» GOAL OF THE EXERCISE: Only the lines from the one that contains "Definition park_M (m" through the last line of the records should appear, each printed exactly as it is.

Records excerpted from a collection

(** What a step of the worker [m] does to the tasks. *)
Inductive task_step (w w' : World) (pc : PC) (mv : M) (pc' : PC) (mv' : M)
  : Prop :=
| ts_quiet :
    gs w' = gs w → ps w' = ps w →
    globalQ (sched w') = globalQ (sched w) →
    task_of pc' = None → in_handoff pc' = false → about_to_pop pc' = false →
    task_step w w' pc mv pc' mv'
| ts_unlocked :
    gs w' = gs w → ps w' = ps w →
    globalQ (sched w') = globalQ (sched w) →
    pc = UnlockStolen → pc' = Pop → mv' = mv →
    task_step w w' pc mv pc' mv'
| ts_checked p pv :
    gs w' = gs w → ps w' = ps w →
    globalQ (sched w') = globalQ (sched w) →
    pc' = Pop → mv' = mv →
    M_P mv = Some p → ps w !! p = Some pv → NumG pv ≠ 0 →
    task_step w w' pc mv pc' mv'
| ts_steal p pv g rest n :
    gs w' = gs w → pc' = UnlockStolen → mv' = mv →
    M_P mv = Some p → ps w !! p = Some pv →
    globalQ (sched w) = g :: rest → globalQ (sched w') = rest →
    ps w' = <[p := set_queue (RunQ pv ++ [g]) n pv]> (ps w) →
    task_step w w' pc mv pc' mv'
| ts_pop p pv g rest n gv :
    pc = Pop → pc' = InRun g RFunc →
    M_P mv = Some p → M_P mv' = Some p →
    ps w !! p = Some pv → RunQ pv = g :: rest →
    ps w' = <[p := set_queue rest n pv]> (ps w) →
    gs w !! g = Some gv →
    gs w' = <[g := set_Status "running" gv]> (gs w) →
    globalQ (sched w') = globalQ (sched w) →
    task_step w w' pc mv pc' mv'
| ts_run g gv gv' :
    task_of pc = Some g → task_of pc' = Some g →
    gs w !! g = Some gv → gs w' = <[g := gv']> (gs w) →
    ps w' = ps w → globalQ (sched w') = globalQ (sched w) →
    (task_fits pc gv → task_fits pc' gv') →
    task_step w w' pc mv pc' mv'
| ts_not_done g gv :
    pc = AfterRun g → gs w !! g = Some gv → Status gv ≠ "done" →
    task_step w w' pc mv pc' mv'
| ts_in_handoff :
    in_handoff pc = true →
    task_step w w' pc mv pc' mv'.

(** The loop of [run] seen from an idle worker: some time passes (the
    sleeps of the loop), then comes the next iteration; one round per
    delay in [ds]. *)
Fixpoint idle_rounds (ds : list Z) (m : nat) (w : World) : res World :=
  match ds with
  | [] => Ok w
  | d :: ds' =>
      let* w1 := scheduleOnce m (with_clock (clock w + d) w) in
      idle_rounds ds' m w1
  end.

(** The result of [scheduleOnce] when it returns. *)
Definition scheduleOnce_opt (m : nat) (w : World) : option World :=
  match scheduleOnce m w with Ok w' => Some w' | _ => None end.

(** The line that announces a blocking handoff,
    "M on P: G blocked, handing off P". *)
Definition is_handoff (e : Event) : bool :=
  match e with EvBlocked _ _ _ => true | _ => false end.

(** Where [scheduleOnce] stands when it is executed from its entry by the
    worker alone: never in the handoff branch, and after [g.Run()] only
    with [g] done. *)
Definition before_handoff (pc : PC) (w : World) : Prop :=
  match pc with
  | HandoffSend | HandoffClear | HandoffStamp => False
  | AfterRun g => (Status <$> gs w !! g) = Some "done"
  | _ => True
  end.

(** * The iteration with a simulated blocking call (src/unnamed/part_000)

    A sequential program: [main] calls [Run], whose loop polls the Ms and
    calls [Schedule] itself; there is no goroutine besides [main].  The
    structs [G] and [P] are those of the last iteration. *)
Module Step4.

Record M : Type := mkM { M_ID : Z; M_P : option nat; M_G : option nat }.

Record Scheduler : Type := mkScheduler {
  Ps : list nat;
  Ms : list nat;
  mu : bool;
  nextGID : Z;
  idleMs : list nat;
  done : bool
}.

Inductive Event : Type :=
| EvFunc (g : nat)                  (* the work routine of the G at g ran *)
| EvDone                            (* Goroutine is done with task! *)
| EvIdling (mid : Z)                (* M: Idling (no P or Gs). *)
| EvStarting (mid pid gid : Z)      (* M on P: Starting G *)
| EvBlocking (gid : Z)              (* G: Blocking (e.g., I/O wait)... *)
| EvUnblocked (gid : Z)             (* G: Unblocked! *)
| EvFinished (mid pid gid : Z)      (* M on P: Finished G *)
| EvHanded (pid mid : Z)            (* Scheduler: Handed P to idle M *)
| EvStart                           (* === Starting Toy Schedule === *)
| EvComplete.                       (* === Schedule Complete === *)

Record World : Type := mkWorld {
  sched : Scheduler;
  gs : gmap nat G;
  ps : gmap nat P;
  ms : gmap nat M;
  clock : Time;
  out : list Event
}.

Definition set_M_P (p : option nat) (x : M) : M := mkM (M_ID x) p (M_G x).
Definition set_M_G (g : option nat) (x : M) : M := mkM (M_ID x) (M_P x) g.

Definition set_Ps (l : list nat) (s : Scheduler) : Scheduler :=
  mkScheduler l (Ms s) (mu s) (nextGID s) (idleMs s) (done s).
Definition set_Ms (l : list nat) (s : Scheduler) : Scheduler :=
  mkScheduler (Ps s) l (mu s) (nextGID s) (idleMs s) (done s).
Definition set_mu (b : bool) (s : Scheduler) : Scheduler :=
  mkScheduler (Ps s) (Ms s) b (nextGID s) (idleMs s) (done s).
Definition set_nextGID (n : Z) (s : Scheduler) : Scheduler :=
  mkScheduler (Ps s) (Ms s) (mu s) n (idleMs s) (done s).
Definition set_idleMs (l : list nat) (s : Scheduler) : Scheduler :=
  mkScheduler (Ps s) (Ms s) (mu s) (nextGID s) l (done s).
Definition set_done (b : bool) (s : Scheduler) : Scheduler :=
  mkScheduler (Ps s) (Ms s) (mu s) (nextGID s) (idleMs s) b.

Definition with_sched (s : Scheduler) (w : World) : World :=
  mkWorld s (gs w) (ps w) (ms w) (clock w) (out w).
Definition put_G (g : nat) (x : G) (w : World) : World :=
  mkWorld (sched w) (<[g := x]> (gs w)) (ps w) (ms w) (clock w) (out w).
Definition put_P (p : nat) (x : P) (w : World) : World :=
  mkWorld (sched w) (gs w) (<[p := x]> (ps w)) (ms w) (clock w) (out w).
Definition put_M (m : nat) (x : M) (w : World) : World :=
  mkWorld (sched w) (gs w) (ps w) (<[m := x]> (ms w)) (clock w) (out w).
Definition print (e : Event) (w : World) : World :=
  mkWorld (sched w) (gs w) (ps w) (ms w) (clock w) (out w ++ [e]).
(** [time.Sleep(d)]. *)
Definition Sleep (d : Z) (w : World) : World :=
  mkWorld (sched w) (gs w) (ps w) (ms w) (clock w + d) (out w).

Definition empty_world : World :=
  mkWorld (mkScheduler [] [] false 0 [] false) ∅ ∅ ∅ 1 [].

(** The mutex in a program with one goroutine: [Lock] of a held mutex
    never returns. *)
Definition Lock (w : World) : res World :=
  if mu (sched w) then Blocks
  else Ok (with_sched (set_mu true (sched w)) w).

Definition Unlock (w : World) : res World :=
  if mu (sched w) then Ok (with_sched (set_mu false (sched w)) w)
  else Panic "sync: unlock of unlocked mutex".

(** [g.Run()].  No other goroutine exists that could send on
    [g.blockChan]: the receive returns only on a closed channel, and the
    [close] that follows it then panics. *)
Definition Run (g : nat) (w : World) : res World :=
  let* gv := deref (gs w !! g) in
  match Func gv with
  | FPanic msg => Panic msg
  | FReturn =>
      let w1 := print (EvFunc g) w in
      let* w2 :=
        match blockChan gv with
        | None => Ok w1
        | Some c =>
            if closed c then Panic "close of closed channel" else Blocks
        end in
      Ok (print EvDone (put_G g (set_Status "done" gv) w2))
  end.

Definition NewG (f : FuncBody) (block : bool) (w : World) : res (nat * World) :=
  let* w1 := Lock w in
  let id := nextGID (sched w1) in
  let w2 := with_sched (set_nextGID (int_wrap (id + 1)) (sched w1)) w1 in
  let* w3 := Unlock w2 in
  let gv := mkG id f "runnable" (if block then Some make_chan else None) in
  let g := fresh (dom (gs w3)) in
  Ok (g, put_G g gv w3).

Definition AddP (id : Z) (w : World) : nat * World :=
  let p := fresh (dom (ps w)) in
  (p, with_sched (set_Ps (Ps (sched w) ++ [p]) (sched w))
        (put_P p (mkP id [] 0) w)).

Definition AddM (id pIndex : Z) (w : World) : res (nat * World) :=
  let s := sched w in
  if Z.of_nat (length (Ps s)) <=? pIndex then Panic "P index out of bounds"
  else if pIndex <? 0 then Panic "index out of range"
  else
    match Ps s !! Z.to_nat pIndex with
    | None => Panic "index out of range"
    | Some p =>
        let m := fresh (dom (ms w)) in
        Ok (m, with_sched (set_Ms (Ms s ++ [m]) s)
                 (put_M m (mkM id (Some p) None) w))
    end.

Definition Enqueue (p g : nat) (w : World) : res World :=
  let* pv := deref (ps w !! p) in
  let w1 := put_P p (set_queue (RunQ pv ++ [g]) (int_wrap (NumG pv + 1)) pv) w in
  let* gv := deref (gs w !! g) in
  Ok (put_G g (set_Status "runnable" gv) w1).

(** [s.mu.Lock(); s.idleMs = append(s.idleMs, m); s.mu.Unlock()]. *)
Definition park_M (m : nat) (w : World) : res World :=
  let* w1 := Lock w in
  Unlock (with_sched (set_idleMs (idleMs (sched w1) ++ [m]) (sched w1)) w1).

Definition Second : Z := 1000 * Millisecond.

» ANSWER SECTION:
Definition park_M (m : nat) (w : World) : res World :=
  let* w1 := Lock w in
  Unlock (with_sched (set_idleMs (idleMs (sched w1) ++ [m]) (sched w1)) w1).

Definition Second : Z := 1000 * Millisecond.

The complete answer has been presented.